## Problem to solve
Copy out the data so that nothing differs from the original.
- - - - - - -
Lemma draw_thread_loop_turns_witness :
  can_draw animating_canvas = true
  ∧ image animating_canvas = Some animated_image
  ∧ (LowerCanDraw ∉ [Quiet; RaiseStop; Quiet])
  ∧ ∃ calls,
      (draw_thread_loop [Quiet; RaiseStop; Quiet] animating_canvas
       = Returns (with_image (Some (Nat.iter 3 next_frame animated_image))
                    animating_canvas, calls, StillLooping))
      ∧ (∀ wid, count_occ call_eq_dec calls (GenerateFrame wid)
                = if decide (wid ∈ dom (windows animating_canvas)) then 3%nat else 0%nat)
      ∧ sleeps calls = [40; 80; 40].
Proof.
  assert (Hflag : can_draw animating_canvas = true) by reflexivity.
  assert (Himg : image animating_canvas = Some animated_image) by reflexivity.
  assert (Hquiet : LowerCanDraw ∉ [Quiet; RaiseStop; Quiet]).
  { intros Hin. repeat (apply elem_of_cons in Hin as [Hin|Hin]; [discriminate Hin|]).
    by apply elem_of_nil in Hin. }
  exact (conj Hflag (conj Himg (conj Hquiet
           (draw_thread_loop_turns [Quiet; RaiseStop; Quiet] animating_canvas
              animated_image Hflag Himg Hquiet)))).
Defined.

Lemma init_creates_one_window_per_target_witness :
  init sample_tmux sample_dimensions (Some still_image) fresh_canvas
  = Returns (still_canvas, [Log LvlDebug "Initializing canvas" []])
  ∧ size (windows still_canvas)
    = (size (windows fresh_canvas)
       + size (get_tmux_window_ids sample_tmux {[ x11_wid (terminal sample_dimensions) ]}))%nat
  ∧ size (windows still_canvas) = 3%nat.
Proof.
  assert (Hinit : init sample_tmux sample_dimensions (Some still_image) fresh_canvas
                  = Returns (still_canvas, [Log LvlDebug "Initializing canvas" []]))
    by (vm_compute; reflexivity).
  assert (Hissued : ∀ k, is_Some (windows fresh_canvas !! k) →
            ∃ n, (n < xids_issued fresh_canvas)%nat ∧ k = xid (connection fresh_canvas) n).
  { intros k [w Hw]. change (windows fresh_canvas) with (∅ : gmap xcb_window_t X11Window) in Hw.
    by rewrite lookup_empty in Hw. }
  split; [exact Hinit|]. split; [|vm_compute; reflexivity].
  exact (proj1 (init_creates_one_window_per_target sample_tmux sample_dimensions
                  still_image fresh_canvas still_canvas _ sample_xid_inj Hissued Hinit)).
Defined.

Lemma cleared_window_ids_stay_unknown_witness :
  clear 0 still_canvas = Returns (canvas_of (clear 0 still_canvas) blank_canvas, [])
  ∧ init no_tmux sample_dimensions (Some animated_image)
      (canvas_of (clear 0 still_canvas) blank_canvas)
    = Returns (restarted_canvas, [Log LvlDebug "Initializing canvas" []])
  ∧ 0x2400000%N ∈ dom (windows still_canvas)
  ∧ windows restarted_canvas !! 0x2400000%N = None
  ∧ size (windows restarted_canvas) = 1%nat.
Proof.
  assert (Hclear : clear 0 still_canvas
                   = Returns (canvas_of (clear 0 still_canvas) blank_canvas, []))
    by (vm_compute; reflexivity).
  assert (Hinit : init no_tmux sample_dimensions (Some animated_image)
                    (canvas_of (clear 0 still_canvas) blank_canvas)
                  = Returns (restarted_canvas, [Log LvlDebug "Initializing canvas" []]))
    by (vm_compute; reflexivity).
  assert (Hdom : dom (windows still_canvas)
                 = ({[ 0x2400000; 0x2400001; 0x2400002 ]} : gset xcb_window_t)%N)
    by (vm_compute; reflexivity).
  assert (Hk : 0x2400000%N ∈ dom (windows still_canvas)).
  { rewrite Hdom. apply elem_of_union_l, elem_of_union_l. by apply elem_of_singleton. }
  assert (Hissued : ∀ k, is_Some (windows still_canvas !! k) →
            ∃ n, (n < xids_issued still_canvas)%nat ∧ k = xid (connection still_canvas) n).
  { intros k Hin. apply elem_of_dom in Hin. rewrite Hdom in Hin.
    apply elem_of_union in Hin as [Hin|Hin]; [apply elem_of_union in Hin as [Hin|Hin]|];
      apply elem_of_singleton in Hin as ->.
    - exists 0%nat. split; [vm_compute; lia|reflexivity].
    - exists 1%nat. split; [vm_compute; lia|reflexivity].
    - exists 2%nat. split; [vm_compute; lia|reflexivity]. }
  split; [exact Hclear|]. split; [exact Hinit|]. split; [exact Hk|].
  split; [|vm_compute; reflexivity].
  exact (proj1 (cleared_window_ids_stay_unknown 0 no_tmux sample_dimensions animated_image
                  still_canvas _ restarted_canvas [] _ sample_xid_inj Hissued Hclear Hinit
                  _ Hk)).
Defined.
- - - - - - -
## Solution to this task
Lemma draw_thread_loop_turns_witness :
  can_draw animating_canvas = true
  ∧ image animating_canvas = Some animated_image
  ∧ (LowerCanDraw ∉ [Quiet; RaiseStop; Quiet])
  ∧ ∃ calls,
      (draw_thread_loop [Quiet; RaiseStop; Quiet] animating_canvas
       = Returns (with_image (Some (Nat.iter 3 next_frame animated_image))
                    animating_canvas, calls, StillLooping))
      ∧ (∀ wid, count_occ call_eq_dec calls (GenerateFrame wid)
                = if decide (wid ∈ dom (windows animating_canvas)) then 3%nat else 0%nat)
      ∧ sleeps calls = [40; 80; 40].
Proof.
  assert (Hflag : can_draw animating_canvas = true) by reflexivity.
  assert (Himg : image animating_canvas = Some animated_image) by reflexivity.
  assert (Hquiet : LowerCanDraw ∉ [Quiet; RaiseStop; Quiet]).
  { intros Hin. repeat (apply elem_of_cons in Hin as [Hin|Hin]; [discriminate Hin|]).
    by apply elem_of_nil in Hin. }
  exact (conj Hflag (conj Himg (conj Hquiet
           (draw_thread_loop_turns [Quiet; RaiseStop; Quiet] animating_canvas
              animated_image Hflag Himg Hquiet)))).
Defined.

Lemma init_creates_one_window_per_target_witness :
  init sample_tmux sample_dimensions (Some still_image) fresh_canvas
  = Returns (still_canvas, [Log LvlDebug "Initializing canvas" []])
  ∧ size (windows still_canvas)
    = (size (windows fresh_canvas)
       + size (get_tmux_window_ids sample_tmux {[ x11_wid (terminal sample_dimensions) ]}))%nat
  ∧ size (windows still_canvas) = 3%nat.
Proof.
  assert (Hinit : init sample_tmux sample_dimensions (Some still_image) fresh_canvas
                  = Returns (still_canvas, [Log LvlDebug "Initializing canvas" []]))
    by (vm_compute; reflexivity).
  assert (Hissued : ∀ k, is_Some (windows fresh_canvas !! k) →
            ∃ n, (n < xids_issued fresh_canvas)%nat ∧ k = xid (connection fresh_canvas) n).
  { intros k [w Hw]. change (windows fresh_canvas) with (∅ : gmap xcb_window_t X11Window) in Hw.
    by rewrite lookup_empty in Hw. }
  split; [exact Hinit|]. split; [|vm_compute; reflexivity].
  exact (proj1 (init_creates_one_window_per_target sample_tmux sample_dimensions
                  still_image fresh_canvas still_canvas _ sample_xid_inj Hissued Hinit)).
Defined.

Lemma cleared_window_ids_stay_unknown_witness :
  clear 0 still_canvas = Returns (canvas_of (clear 0 still_canvas) blank_canvas, [])
  ∧ init no_tmux sample_dimensions (Some animated_image)
      (canvas_of (clear 0 still_canvas) blank_canvas)
    = Returns (restarted_canvas, [Log LvlDebug "Initializing canvas" []])
  ∧ 0x2400000%N ∈ dom (windows still_canvas)
  ∧ windows restarted_canvas !! 0x2400000%N = None
  ∧ size (windows restarted_canvas) = 1%nat.
Proof.
  assert (Hclear : clear 0 still_canvas
                   = Returns (canvas_of (clear 0 still_canvas) blank_canvas, []))
    by (vm_compute; reflexivity).
  assert (Hinit : init no_tmux sample_dimensions (Some animated_image)
                    (canvas_of (clear 0 still_canvas) blank_canvas)
                  = Returns (restarted_canvas, [Log LvlDebug "Initializing canvas" []]))
    by (vm_compute; reflexivity).
  assert (Hdom : dom (windows still_canvas)
                 = ({[ 0x2400000; 0x2400001; 0x2400002 ]} : gset xcb_window_t)%N)
    by (vm_compute; reflexivity).
  assert (Hk : 0x2400000%N ∈ dom (windows still_canvas)).
  { rewrite Hdom. apply elem_of_union_l, elem_of_union_l. by apply elem_of_singleton. }
  assert (Hissued : ∀ k, is_Some (windows still_canvas !! k) →
            ∃ n, (n < xids_issued still_canvas)%nat ∧ k = xid (connection still_canvas) n).
  { intros k Hin. apply elem_of_dom in Hin. rewrite Hdom in Hin.
    apply elem_of_union in Hin as [Hin|Hin]; [apply elem_of_union in Hin as [Hin|Hin]|];
      apply elem_of_singleton in Hin as ->.
    - exists 0%nat. split; [vm_compute; lia|reflexivity].
    - exists 1%nat. split; [vm_compute; lia|reflexivity].
    - exists 2%nat. split; [vm_compute; lia|reflexivity]. }
  split; [exact Hclear|]. split; [exact Hinit|]. split; [exact Hk|].
  split; [|vm_compute; reflexivity].
  exact (proj1 (cleared_window_ids_stay_unknown 0 no_tmux sample_dimensions animated_image
                  still_canvas _ restarted_canvas [] _ sample_xid_inj Hissued Hclear Hinit
                  _ Hk)).
Defined.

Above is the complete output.